How reversible cerebral vasoconstriction syndrome differs from Primary Angiitis of the Central Nervous System
RCVS is more common in women and comprise a group of related disorders characterized by acute onset of recurrent headache (“thunderclap headache”) associated with reversible vasoconstriction of cerebral arteries. These disorders include benign angiitis of CNS, Call–Fleming syndrome, postpartum angiopathy, drug-induced angiopathy (serotonergic, sympathomimetic, illicit), exertional/sex-associated headaches, and migraine-associated angiopathy. All patients present with an acute thunderclap headache which can be associated with seizures (40%), brain edema (40%), lobar or convexity subarachnoid hemorrhage (20%–35%), or generalized seizures (15%–20%).

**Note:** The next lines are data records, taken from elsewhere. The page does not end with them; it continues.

Lemma ValidateJWT_unfold `{Vendor} cfg tok w :
  jwtutil.ValidateJWT cfg tok w
  = match jwt.Parse tok (JwtSecret cfg) (clock w) with
    | Ok token => (Ok (jwt.Claims token), w)
    | Err _ => (Err "invalid or expired token", w)
    end.
Proof.
  unfold jwtutil.ValidateJWT, bind, Now.
  destruct (jwt.Parse tok (JwtSecret cfg) (clock w)) as [token|e] eqn:P;
    [|reflexivity].
  rewrite (Parse_ok_valid _ _ _ _ P). reflexivity.
Qed.

(** X2: what the middleware does, in full.  Either it answers 401
    itself in the world it was given, which it does exactly when the
    header yields no token or [jwt.Parse] refuses it; or it hands the
    request to the handler, in the same world, with nothing changed but
    the local "email", set to that claim of the token (null when the
    token has none), and returns what the handler returns. *)
Theorem RequireAuth_outcomes :
  forall (V : Vendor) (cfg : Config) (next : Handler) (c : Ctx) (w : World),
    let tok := jwtutil.ExtractBearerToken (fiber.Get c "Authorization") in
    ((tok = "" \/ exists e, jwt.Parse tok (JwtSecret cfg) (clock w) = Err e)
     /\ rejects cfg c w)
    \/
    (tok <> "" /\
     exists token,
       jwt.Parse tok (JwtSecret cfg) (clock w) = Ok token /\
       middleware.RequireAuth cfg next c w
       = next (mkCtx (ctx_headers c) (ctx_params c) (ctx_query c)
                     (("email", email_claim (jwt.Claims token)) :: ctx_locals c))
              w).
Proof.
  intros V cfg next c w tok.
  destruct (String.eqb tok "") eqn:E.
  - left. apply String.eqb_eq in E. split; [left; exact E|].
    exists "Missing or malformed token". intros nx.
    unfold middleware.RequireAuth. fold tok. rewrite E. reflexivity.
  - destruct (jwt.Parse tok (JwtSecret cfg) (clock w)) as [token|e] eqn:P.
    + right. split.
      * intros ->. discriminate.
      * exists token. split; [reflexivity|].
        unfold middleware.RequireAuth. fold tok. rewrite E.
        rewrite ValidateJWT_unfold, P. reflexivity.
    + left. split; [right; eauto|].
      exists "invalid or expired token". intros nx.
      unfold middleware.RequireAuth. fold tok. rewrite E.
      rewrite ValidateJWT_unfold, P. reflexivity.
Qed.

Lemma expiry_bounds (issued : Time) :
  issued + 24 * hour - second < expiry issued <= issued + 24 * hour.
Proof.
  unfold expiry, Unix.
  assert (Hs : 0 < second) by (unfold second; lia).
  pose proof (Z.mul_div_le (issued + 24 * hour) second Hs).
  pose proof (Z.mul_succ_div_gt (issued + 24 * hour) second Hs).
  lia.
Qed.

Lemma validate_login_claims email issued now :
  jwt.validate (login_claims email issued) now
  = if Unix (issued + 24 * hour) =? 0 then None
    else if now <? expiry issued then None else Some jwt.ErrTokenExpired.
Proof.
  assert (Hexp : assoc "exp" (login_claims email issued)
                 = Some (JNum (Unix (issued + 24 * hour)))) by reflexivity.
  assert (Hnbf : assoc "nbf" (login_claims email issued) = None)
    by reflexivity.
  unfold jwt.validate, jwt.verifyExpiresAt, jwt.verifyNotBefore,
    jwt.parseNumericDate, expiry. rewrite Hexp, Hnbf.
  destruct (Unix (issued + 24 * hour) =? 0); [reflexivity|].
  destruct (now <? Unix (issued + 24 * hour) * second); reflexivity.
Qed.

Lemma expiry_zero (issued : Time) :
  expiry issued = 0 <-> Unix (issued + 24 * hour) = 0.
Proof. unfold expiry, second. lia. Qed.

(** X3: the life of a token.  A token [GenerateJWT] made at some
    instant, which the JWT package decodes to the claims it signed and
    verifies under the secret, is accepted by [ValidateJWT] while the
    clock is before its expiry, the issue time plus 24 hours cut down to
    a whole second, and refused from then on: it is accepted for more
    than 24 hours less a second and never at 24 hours or later.  The one
    exception is a token issued in the second whose expiry is second 0
    of the epoch: the package reads an [exp] of 0 as no expiry, and that
    token is accepted at every time. *)
Theorem token_lifetime :
  forall (V : Vendor) (cfg : Config) (email : string) (w w1 w2 : World)
         (tok alg : string),
    jwtutil.GenerateJWT cfg email w = (Ok tok, w1) ->
    jwt_decode tok = Some (alg, login_claims email (clock w)) ->
    jwt_verify tok alg (JwtSecret cfg) = true ->
    (clock w2 < expiry (clock w) ->
     jwtutil.ValidateJWT cfg tok w2
     = (Ok (login_claims email (clock w)), w2)) /\
    (expiry (clock w) <= clock w2 -> expiry (clock w) <> 0 ->
     jwtutil.ValidateJWT cfg tok w2 = (Err "invalid or expired token", w2)) /\
    (expiry (clock w) = 0 ->
     jwtutil.ValidateJWT cfg tok w2
     = (Ok (login_claims email (clock w)), w2)) /\
    clock w + 24 * hour - second < expiry (clock w) <= clock w + 24 * hour.
Proof.
  intros V cfg email w w1 w2 tok alg _ Hd Hv.
  assert (HP : jwt.Parse tok (JwtSecret cfg) (clock w2)
               = if (Unix (clock w + 24 * hour) =? 0)
                    || (clock w2 <? expiry (clock w))
                 then Ok (jwt.mkToken (login_claims email (clock w)) true)
                 else Err jwt.ErrTokenExpired).
  { unfold jwt.Parse. rewrite Hd, Hv, validate_login_claims.
    destruct (Unix (clock w + 24 * hour) =? 0); [reflexivity|].
    destruct (clock w2 <? expiry (clock w)); reflexivity. }
  split; [|split; [|split]].
  - intros Hlt. rewrite ValidateJWT_unfold, HP.
    apply Z.ltb_lt in Hlt. rewrite Hlt, orb_true_r. reflexivity.
  - intros Hge Hnz. rewrite ValidateJWT_unfold, HP.
    apply Z.ltb_ge in Hge. rewrite Hge.
    destruct (Unix (clock w + 24 * hour) =? 0) eqn:Z0; [|reflexivity].
    apply Z.eqb_eq, expiry_zero in Z0. contradiction.
  - intros Hz. rewrite ValidateJWT_unfold, HP.
    apply expiry_zero, Z.eqb_eq in Hz. rewrite Hz. reflexivity.
  - apply expiry_bounds.
Qed.

Lemma token_lifetime_witness :
  (@jwtutil.ValidateJWT exampleVendor exampleConfig "secret.admin"
     (quietWorld shop (exampleIssued + 23 * hour))
   = (Ok (login_claims "admin" exampleIssued),
      quietWorld shop (exampleIssued + 23 * hour)))
  /\
  (@jwtutil.ValidateJWT exampleVendor exampleConfig "secret.admin"
     (quietWorld shop (exampleIssued + 24 * hour))
   = (Err "invalid or expired token",
      quietWorld shop (exampleIssued + 24 * hour))).
Proof.
  pose proof (fun w2 =>
    token_lifetime exampleVendor exampleConfig "admin"
      (quietWorld shop exampleIssued) (quietWorld shop exampleIssued) w2
      "secret.admin" "HS256" eq_refl eq_refl eq_refl) as H.
  split.
  - apply (proj1 (H (quietWorld shop (exampleIssued + 23 * hour)))).
    reflexivity.
  - apply (proj1 (proj2 (H (quietWorld shop (exampleIssued + 24 * hour)))));
      discriminate.
Defined.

Some patients present with a reversible posterior leukoencephalopathy syndrome. Laboratory and CSF analysis are typically normal. Angiograms show arterial narrowing of intracerebral arteries of both hemispheres. Repeat angiograms in 4 to 12 weeks show resolution of angiographic abnormalities. Failure to reverse angiographic abnormalities within this time period suggests a diagnosis other than RCVS. Treatment includes calcium channel blockers (nimodipine 60 mg every 6 hours, verapamil 80 mg twice daily, or verapamil SR 180–240 mg daily). Some physicians also give a short course of high-dose prednisone.
Pearl: RCVS can be distinguished from PACNS by acuteness of onset, normal CSF exam, and reversibility of angiographic abnormalities within 1 to 3 months.